占領都市
『占領都市 TOKYO YEAR ZERO II』デイヴィッド・ピース(文藝春秋)

1948年1月26日。雪の残る寒い午後。帝国銀行椎名町支店に白衣の男が現われた。男が言葉巧みに行員たちに飲ませたのは猛毒の青酸化合物。12人が死亡、四人が生き残り、銀行からは小切手と現金が消えた。悪名高い“帝銀事件”である。苦悶する犠牲者たちのうめき、犯人の残した唯一の物証を追う刑事のあえぎ、生き残った若い娘の苦悩、毒殺犯と旧陸軍のつながりを知った刑事の絶望、禁じられた研究を行なっていた陸軍七三一部隊の深層を暴こうとするアメリカとソヴィエトそれぞれの調査官を見舞う恐怖、大陸で培養した忌まわしい記憶と狂気を抱えた殺人者。史上最悪の大量殺人事件をめぐる12の語りと12の物語―――暗黒小説の鬼才が芥川龍之介の「薮の中」にオマージュを捧げ、己の文学的記憶を総動員して紡ぎ出す、毒と陰謀の黒いタペストリー。(本書あらすじより)

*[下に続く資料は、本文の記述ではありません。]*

(** C1, as the code has it. The rebuilds replay the draw and erase actions
    sorted by timestamp, equal timestamps in log order: of two such
    actions entered [a1] then [a2], [getCurrentState] presents the stroke
    of [a1] first when the timestamp of the stroke of [a2] is not the
    earlier one, and the stroke of [a2] first when it is; [redrawAll]
    does the same by the timestamps of the actions. *)
Theorem replay_orders_by_timestamp (hs : HistoryStore.t) (a1 a2 : DrawingAction) :
  Before a1 a2 (history hs) →
  isStrokeAction a1 = true → isStrokeAction a2 = true →
  (strokeKey (action_data a1) ≤ strokeKey (action_data a2) →
     Before (action_data a1) (action_data a2) (getCurrentState hs)) ∧
  (strokeKey (action_data a2) < strokeKey (action_data a1) →
     Before (action_data a2) (action_data a1) (getCurrentState hs)) ∧
  (Client.actionKey a1 ≤ Client.actionKey a2 →
     Before a1 a2 (Client.sortedActions (getHistory hs))) ∧
  (Client.actionKey a2 < Client.actionKey a1 →
     Before a2 a1 (Client.sortedActions (getHistory hs))).
Proof.
  intros Hb H1 H2.
  pose proof (Before_filter (λ a, isStrokeAction a = true) _ _ _ H1 H2 Hb) as Hf.
  pose proof (Before_map action_data _ _ _ Hf) as Hm.
  unfold getCurrentState, Client.sortedActions, getHistory.
  repeat split; intros Hk.
  - by apply sort_stable.
  - by apply sort_swaps.
  - by apply sort_stable.
  - by apply sort_swaps.
Qed.

Lemma replay_orders_by_timestamp_witness :
  Before Sample.s1 Sample.s3 (getCurrentState Sample.ordered) ∧
  Before Sample.s2 Sample.s1 (getCurrentState Sample.skewed).
Proof.
  split.
  - apply (replay_orders_by_timestamp Sample.ordered
             (mkAction "id-1" STROKE_DRAW "alice" 1000 Sample.s1)
             (mkAction "id-3" STROKE_DRAW "bob" 1001 Sample.s3));
      [apply Before_two | reflexivity | reflexivity | vm_compute; discriminate].
  - apply (replay_orders_by_timestamp Sample.skewed
             (mkAction "id-1" STROKE_DRAW "alice" 1000 Sample.s1)
             (mkAction "id-2" STROKE_DRAW "bob" 1001 Sample.s2));
      [apply Before_two | reflexivity | reflexivity | reflexivity].
Defined.

(** C1 fails as stated: [s1] is appended before [s2], [s2] carries the
    earlier timestamp, and [getCurrentState] presents [s2] first; for
    [redrawAll] the same happens when the action of [s2] is stamped
    earlier than the one of [s1]. *)
Lemma replay_not_in_append_order :
  getHistory Sample.skewed =
    [ mkAction "id-1" STROKE_DRAW "alice" 1000 Sample.s1;
      mkAction "id-2" STROKE_DRAW "bob" 1001 Sample.s2 ] ∧
  getCurrentState Sample.skewed = [Sample.s2; Sample.s1] ∧
  ¬ Before Sample.s1 Sample.s2 (getCurrentState Sample.skewed) ∧
  Client.redrawAll Sample.stepped_back [] = [(Sample.s2, true); (Sample.s1, false)].
Proof.
  repeat split; try reflexivity.
  intros (r1 & r2 & r3 & Heq). vm_compute in Heq.
  destruct r1 as [|x r1]; [|destruct r1 as [|y r1]; [|destruct r1]];
    simplify_eq; destruct r2; simplify_eq.
Qed.

End ReplayFacts.

(** ** The registry *)

Section RegistryFacts.
Import RoomManager.
Implicit Types (rm : RoomManager.t) (socketId roomId name : string).

Lemma letterAt_lt (k : nat) :
  (k < 16)%nat →
  ∃ c, letterAt k = String c EmptyString ∧ In c (String.list_ascii_of_string letters).
Proof.
  intros Hk.
  do 16 (destruct k as [|k];
         [eexists; split; [reflexivity | vm_compute; tauto] |]).
  lia.
Qed.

うぅむ、ついにこの感想を書く日が来てしまいましたか。大変だ。とか言って遠慮してたらまたブログ更新が1週間ぶりに。はい、深く反省しております。
『占領都市』はノワール作家デイヴィッド・ピースによる戦後東京を舞台にした三部作の第二弾で、極めて文学寄りのミステリです(前作とのつながりはないので未読でも大丈夫。自分も読んでません)。もう随所に書評が載っているし、いまさらここで何を書こうが……というか自分ごときが感想を書けるようなシロモノでは……という気持ちが結構強いので、ここでは簡単に超個人的な感想を。

まず、これは実際に手にとって確認してもらうしかないんですが、文体が異常です。狂気の賜物といった感じ。ピースの過去作品とか、ジェイムズ・エルロイの諸作品を読んでいる方々などにはそこまで見慣れない異質なものではないのかもしれませんが、自分はこういうのは初めてでかなり驚きました。単語の羅列・挿入や字体の変化を多用しまくることで読者に酩酊感を味わわせるという恐ろしさ。説明不可能です。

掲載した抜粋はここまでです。